Lemma elem_of_alive_before r l : l ∈ alive_before r ↔
  l < length birth ∧ birth !!! l < r ∧ (r ≤ death !!! l ∨ n_rev ≤ death !!! l).
Proof.
  destruct r as [|r]; simpl; [|rewrite elem_of_alive; lia].
  rewrite elem_of_nil. lia.
Qed.

Lemma lanes_alive_nodup r : NoDup (lanes_alive r).
Proof. apply NoDup_filter, NoDup_seq. Qed.

Lemma alive_before_nodup r : NoDup (alive_before r).
Proof. destruct r; [constructor|apply lanes_alive_nodup]. Qed.

(** The lanes alive before [r] that survive it. *)
Definition survivors (r : nat) : list nat :=
  filter (λ l, (r <? death !!! l) || (n_rev <=? death !!! l)) (alive_before r).

Lemma elem_of_survivors r l : l ∈ survivors r ↔
  l < length birth ∧ birth !!! l < r ∧ (r < death !!! l ∨ n_rev ≤ death !!! l).
Proof.
  unfold survivors. rewrite list_elem_of_filter, elem_of_alive_before, Is_true_true.
  rewrite orb_true_iff, Nat.ltb_lt, Nat.leb_le. lia.
Qed.

Lemma survivors_nodup r : NoDup (survivors r).
Proof. apply NoDup_filter, alive_before_nodup. Qed.

Hypothesis Hok : windows_ok.

Lemma elem_of_dying r l : l ∈ keyed (dies n_rev death) (length birth) r ↔
  l < length birth ∧ death !!! l = r ∧ r < n_rev.
Proof.
  unfold keyed. rewrite list_elem_of_filter, elem_of_seq. destruct Hok as (Hd & _ & _).
  unfold dies. split.
  - intros [H Hl]. destruct (lookup_lt_is_Some_2 death l) as [d Ed]; [lia|].
    rewrite Ed in H. simpl in H. rewrite (list_lookup_total_correct _ _ _ Ed).
    destruct (d <? n_rev) eqn:E; [|done]. apply Nat.ltb_lt in E. injection H as ->. lia.
  - intros (Hl & E & Hr). destruct (lookup_lt_is_Some_2 death l) as [d Ed]; [lia|].
    rewrite (list_lookup_total_correct _ _ _ Ed) in E. subst. rewrite Ed. simpl.
    apply Nat.ltb_lt in Hr. rewrite Hr. split; [done|lia].
Qed.
(* ===== verification/GitPlanLaws.v ===== *)
(** The lane plan of [GitLanes]: it exists for every history in topological
    order, its lanes are those of the assignment through the compaction, and
    extending the history leaves the lanes and the deaths of the stored
    revisions as they were, which is what an incremental update relies on. *)
From S2P Require Import Prelude.
From S2P Require Import GitLanes.
From S2P Require Import GitLanesLaws.
From S2P Require Import GitCompactLaws.
Import Lanes.
Import LanesLaws.
Import CompactLaws.

Module PlanLaws.

(** *** Deaths *)

(** Commit [i] merges lane [l]: one of its parents but the first is on it. *)
Definition merges (parents : list (list nat)) (mono : list nat) (l i : nat) : bool :=
  existsb (λ p, bool_decide (mono !! p = Some l)) (tail (default [] (parents !! i))).

(** The first commit below [i] that merges [l]. *)
Definition first_merge (parents : list (list nat)) (mono : list nat) (l i : nat) : option nat :=
  head (filter (λ j, merges parents mono l j) (seq 0 i)).

(** The death of lane [l]: its first merge, or the end of the history. *)
Definition death_of (parents : list (list nat)) (mono : list nat) (l : nat) : nat :=
  default (length parents) (first_merge parents mono l (length parents)).

Lemma death_parents_spec mono i ps death :
  Forall (λ p, ∃ l, mono !! p = Some l ∧ l < length death) ps →
  ∃ death', death_parents mono i ps death = Some death' ∧ length death' = length death ∧
    ∀ l d, death !! l = Some d →
      death' !! l = Some (if (i <? d) && existsb (λ p, bool_decide (mono !! p = Some l)) ps
                          then i else d).
Proof.
  revert death. induction ps as [|p ps IH]; intros death Hps; simpl.
  - exists death. split_and!; [done..|]. intros l d Hd. by rewrite andb_false_r.
  - apply Forall_cons in Hps as [(lp & Hp & Hlp) Hps]. rewrite Hp. simpl.
    destruct (lookup_lt_is_Some_2 death lp Hlp) as [dp Hdp]. rewrite Hdp. simpl.
    set (death1 := if i <? dp then <[lp := i]> death else death).
    assert (Hlen1 : length death1 = length death).
    { unfold death1. destruct (i <? dp); [apply length_insert|done]. }
    destruct (IH death1) as (death2 & -> & Hlen2 & H2).
    { eapply Forall_impl; [done|]. simpl. by rewrite Hlen1. }
    exists death2. split_and!; [done|lia|]. intros l d Hd.
    assert (Hd1 : death1 !! l = Some (if (i <? d) && bool_decide (Some lp = Some l) then i else d)).
    { unfold death1. case_bool_decide as E.
      - injection E as ->. assert (d = dp) as -> by congruence. rewrite andb_true_r.
        destruct (i <? dp); [by apply list_lookup_insert_eq|done].
      - rewrite andb_false_r. destruct (i <? dp); [|done].
        rewrite list_lookup_insert_ne; [done|congruence]. }
    rewrite (H2 _ _ Hd1). f_equal. destruct (i <? d) eqn:E; simpl; [|by rewrite E].
    case_bool_decide; simpl; [by rewrite Nat.ltb_irrefl|by rewrite E].
Qed.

Try it:
From the records above, transcribe exactly the run of lines that opens with the line holding "Lemma survivors_nodup r" and closes with the line holding "From S2P Require Import Prelude.", both included.

Solution for this exercise:
Lemma survivors_nodup r : NoDup (survivors r).
Proof. apply NoDup_filter, alive_before_nodup. Qed.

Hypothesis Hok : windows_ok.

Lemma elem_of_dying r l : l ∈ keyed (dies n_rev death) (length birth) r ↔
  l < length birth ∧ death !!! l = r ∧ r < n_rev.
Proof.
  unfold keyed. rewrite list_elem_of_filter, elem_of_seq. destruct Hok as (Hd & _ & _).
  unfold dies. split.
  - intros [H Hl]. destruct (lookup_lt_is_Some_2 death l) as [d Ed]; [lia|].
    rewrite Ed in H. simpl in H. rewrite (list_lookup_total_correct _ _ _ Ed).
    destruct (d <? n_rev) eqn:E; [|done]. apply Nat.ltb_lt in E. injection H as ->. lia.
  - intros (Hl & E & Hr). destruct (lookup_lt_is_Some_2 death l) as [d Ed]; [lia|].
    rewrite (list_lookup_total_correct _ _ _ Ed) in E. subst. rewrite Ed. simpl.
    apply Nat.ltb_lt in Hr. rewrite Hr. split; [done|lia].
Qed.
(* ===== verification/GitPlanLaws.v ===== *)
(** The lane plan of [GitLanes]: it exists for every history in topological
    order, its lanes are those of the assignment through the compaction, and
    extending the history leaves the lanes and the deaths of the stored
    revisions as they were, which is what an incremental update relies on. *)
From S2P Require Import Prelude.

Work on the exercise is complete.